もっともである。カイトは不慮の事故に遭い、死んだはずであった。しかし、アーシャという女神が現れ、半ば強引に異世界行きを決められ、またその異世界に来てからも半日しか経っていないのである。
この上で、王様は旅に出ろという。
なにから考え、手をつければいいのかさえ分からなかった。
(こんな時にあいつらがいれば相談もできるだろうが。)
今はなき友を心に浮かべながらも、カイトは部屋へ向かう。そこにはこれからの旅を共にする従者が待っているという。まずは彼らに会うしかなかった。
「これは……夢か。なんで、ここに達郎とさやがいるだ……」
部屋に戻ったカイトの眼前には2人の男女が立っている。それが、日本での友人であった井出達郎と浜崎沙耶に瓜二つなのである。
「ちょっと若様。私たちの名前忘れちゃったの?微妙に間違ってるんですけど……」
「そうですよ。僕は王国専属料理人見習いのタツで、メイド見習いのサーヤ!旅のことに驚きすぎて、幼馴染の名前間違えたの?」
2人が口を開くが、その喋り方ももちろん背格好もカイトがよく知る2人とそっくりであった。

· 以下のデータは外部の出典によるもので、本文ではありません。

Lemma normalize_all_zero (v : vector) :
  all_zero (astype_float32 v) -> _normalize v = astype_float32 v.
Proof.
  intros H. unfold _normalize. rewrite (norm_all_zero _ H). reflexivity.
Qed.

Lemma normalize_nan_free (v : vector) :
  all_finite (astype_float32 v) -> nan_free (_normalize v).
Proof.
  intros H. unfold _normalize, nan_free.
  destruct (Float.ltb Float.zero (norm (astype_float32 v))) eqn:E.
  - apply List.Forall_map. eapply List.Forall_impl; [|exact H].
    intros x Hx. now apply div_not_nan.
  - eapply List.Forall_impl; [|exact H]. intros x Hx. now destruct x.
Qed.

Lemma all_zero_finite (v : vector) : all_zero v -> all_finite v.
Proof.
  intros H. eapply List.Forall_impl; [|exact H]. intros x Hx. now destruct x.
Qed.

(** *** What a call puts in the index *)

Lemma put_cleared (h : string) (s : t) :
  consistent s ->
  exists s1,
    match _hash_to_pos s !! h with
    | Some _ => _remove_from_index h s
    | None => (Ok tt, s)
    end = (Ok tt, s1)
    /\ consistent s1 /\ dimension s1 = dimension s
    /\ (forall v, In v (xb (_index s1)) -> In v (xb (_index s))).
Proof.
  intros Hc. destruct (_hash_to_pos s !! h) eqn:Eh.
  - destruct (remove_spec h s Hc) as [s1 [E [Hc1 [_ [_ [_ [Edim Hsub]]]]]]].
    exists s1. auto.
  - exists s. auto.
Qed.

Lemma put_vectors (h : string) (e : vector) (md : option metadata) (s : t) :
  consistent s ->
  (forall v, In v (xb (_index (snd (put h e md s)))) ->
     In v (xb (_index s)) \/ v = _normalize e)
  /\ (List.length e = dimension s ->
      fst (put h e md s) = Ok tt /\ In (_normalize e) (xb (_index (snd (put h e md s))))).
Proof.
  intros Hc. unfold put.
  destruct (put_cleared h s Hc) as [s1 [E1 [[_ [_ [Hd _]]] [Edim Hsub]]]].
  rewrite E1. unfold index_add. rewrite normalize_length, Hd, Edim.
  destruct (Nat.eqb (List.length e) (dimension s)) eqn:El; cbn [fst snd]; split.
  - simpl. intros v Hv. apply List.in_app_or in Hv as [Hv|[<-|[]]].
    + left. now apply Hsub.
    + now right.
  - intros _. split; [reflexivity|]. simpl. apply List.in_or_app. right. now left.
  - intros v Hv. left. now apply Hsub.
  - intros Hl. rewrite Hl, Nat.eqb_refl in El. discriminate El.
Qed.

Section IndexContents.

Variable P : vector -> Prop.

Lemma put_holds (h : string) (e : vector) (md : option metadata) (s : t) :
  consistent s -> List.Forall P (xb (_index s)) -> P (_normalize e) ->
  List.Forall P (xb (_index (snd (put h e md s)))).
Proof.
  intros Hc Hall He. apply List.Forall_forall. intros v Hv.
  destruct (proj1 (put_vectors h e md s Hc) v Hv) as [Hold| ->]; [|exact He].
  rewrite List.Forall_forall in Hall. now apply Hall.
Qed.

Lemma put_all_holds (items : list (string * vector * option metadata)) (s : t) :
  consistent s -> List.Forall P (xb (_index s)) ->
  (forall item, In item items -> P (_normalize (snd (fst item)))) ->
  List.Forall P (xb (_index (snd (put_all items s)))).
Proof.
  revert s. induction items as [|[[h e] md] items IH]; intros s Hc Hall Hin;
    cbn [put_all]; [exact Hall|].
  pose proof (put_holds h e md s Hc Hall (Hin _ (or_introl eq_refl))) as Hp.
  destruct (put_spec h e md s Hc) as [r [s1 [Ep [Hk _]]]].
  rewrite Ep in *. cbn [snd] in Hp. destruct r as [[]|exc]; [|exact Hp].
  apply IH; [apply Hk|exact Hp|]. intros item Hitem. apply Hin. now right.
Qed.

Lemma step_holds (o : op) (s : t) :
  consistent s -> List.Forall P (xb (_index s)) ->
  (forall e, In e (inputs o) -> P (_normalize e)) ->
  List.Forall P (xb (_index (snd (step o s)))).
Proof.
  intros Hc Hall Hin. destruct o as [h e md|items|h]; cbn [step inputs] in *.
  - unfold store_embedding.
    pose proof (put_holds h e md s Hc Hall (Hin e (or_introl eq_refl))) as Hp.
    destruct (put h e md s) as [[[]|exc] s1]; exact Hp.
  - unfold batch_store. destruct items as [|item items]; [exact Hall|].
    assert (Hp : List.Forall P (xb (_index (snd (put_all (item :: items) s))))).
    { apply put_all_holds; [exact Hc|exact Hall|]. intros it Hit. apply Hin.
      apply List.in_map_iff. exists it. now split. }
    destruct (put_all (item :: items) s) as [[[]|exc] s1]; exact Hp.
  - unfold delete_embedding. destruct (_hash_to_pos s !! h) eqn:Eh; [|exact Hall].
    destruct (remove_spec h s Hc) as [s1 [Er [_ [_ [_ [_ [_ Hsub]]]]]]].
    rewrite Er. cbn [snd _save with_memory _index].
    apply List.Forall_forall. intros v Hv. rewrite List.Forall_forall in Hall.
    now apply Hall, Hsub.
Qed.

Lemma run_holds (ops : list op) (s : t) :
  consistent s -> List.Forall P (xb (_index s)) ->
  (forall o e, In o ops -> In e (inputs o) -> P (_normalize e)) ->
  List.Forall P (xb (_index (run ops s))).
Proof.
  revert s. induction ops as [|o ops IH]; intros s Hc Hall Hin; [exact Hall|].
  unfold run in *. cbn [List.fold_left].
  destruct (step_spec o s Hc) as [r [s' [E [Hk _]]]].
  pose proof (step_holds o s Hc Hall (fun e He => Hin o e (or_introl eq_refl) He)) as Hs.
  rewrite E in *. cbn [snd] in *.
  apply IH; [apply Hk|exact Hs|]. intros o' e Ho He. apply (Hin o' e); [now right|exact He].
Qed.

End IndexContents.

Lemma store_embedding_stores (h : string) (e : vector) (md : option metadata) (s : t) :
  consistent s -> List.length e = dimension s ->
  exists s',
    store_embedding h e md s = (Ok tt, s') /\ In (_normalize e) (xb (_index s')).
Proof.
  intros Hc Hl. unfold store_embedding.
  destruct (proj2 (put_vectors h e md s Hc) Hl) as [Er Hin].
  destruct (put h e md s) as [r s1]. cbn [fst snd] in *. subst r.
  eexists. split; [reflexivity|exact Hin].
Qed.

Lemma collect_hits_not_nan (threshold : Float.float) (s : t)
    (found : list (Float.float * nat)) :
  List.Forall (fun h => Float.is_nan (similarity h) = false)
    (collect_hits threshold s found).
Proof.
  induction found as [|[score idx] found IH]; cbn [collect_hits]; [constructor|].
  destruct (Float.leb threshold (Float64.of_float32 score)) eqn:El; [|exact IH].
  destruct (_pos_to_hash s !! idx) as [hash_id|]; [|exact IH].
  destruct (PyStr.truthy hash_id); [|exact IH].
  constructor; [|exact IH]. cbn [similarity]. eapply leb_not_nan, El.
Qed.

「ねぇカイト。なにぼーっとしてるの?お供が私たちで不満なの?」
サヤが不機嫌そうな顔つきでカイトを睨む。
「まぁまぁ、サーヤ落ち着きなよ。カイトだってびっくりしただけだよ。サヤはカイトと行けるって決まった時あんなにはしゃいでたじゃないか!」
「だ、だ、誰がはしゃいでたのよ!?変なこと言わないでよ!タツ、あんた次に変なこと言ったらぶっ飛ばすからね。」
顔を真っ赤にしながらサーヤがタツの襟元を掴みあげている。
「ご、ごめんよ。ぼくの勘違いだったかな。」
どうやら俺の知っている2人とは性格や関係性が違うらしい。サーヤはツンツンしているし、タツはどこか弱々しい。元の世界とは正反対になったようだ。生まれた場所が違えばこうも違うのか。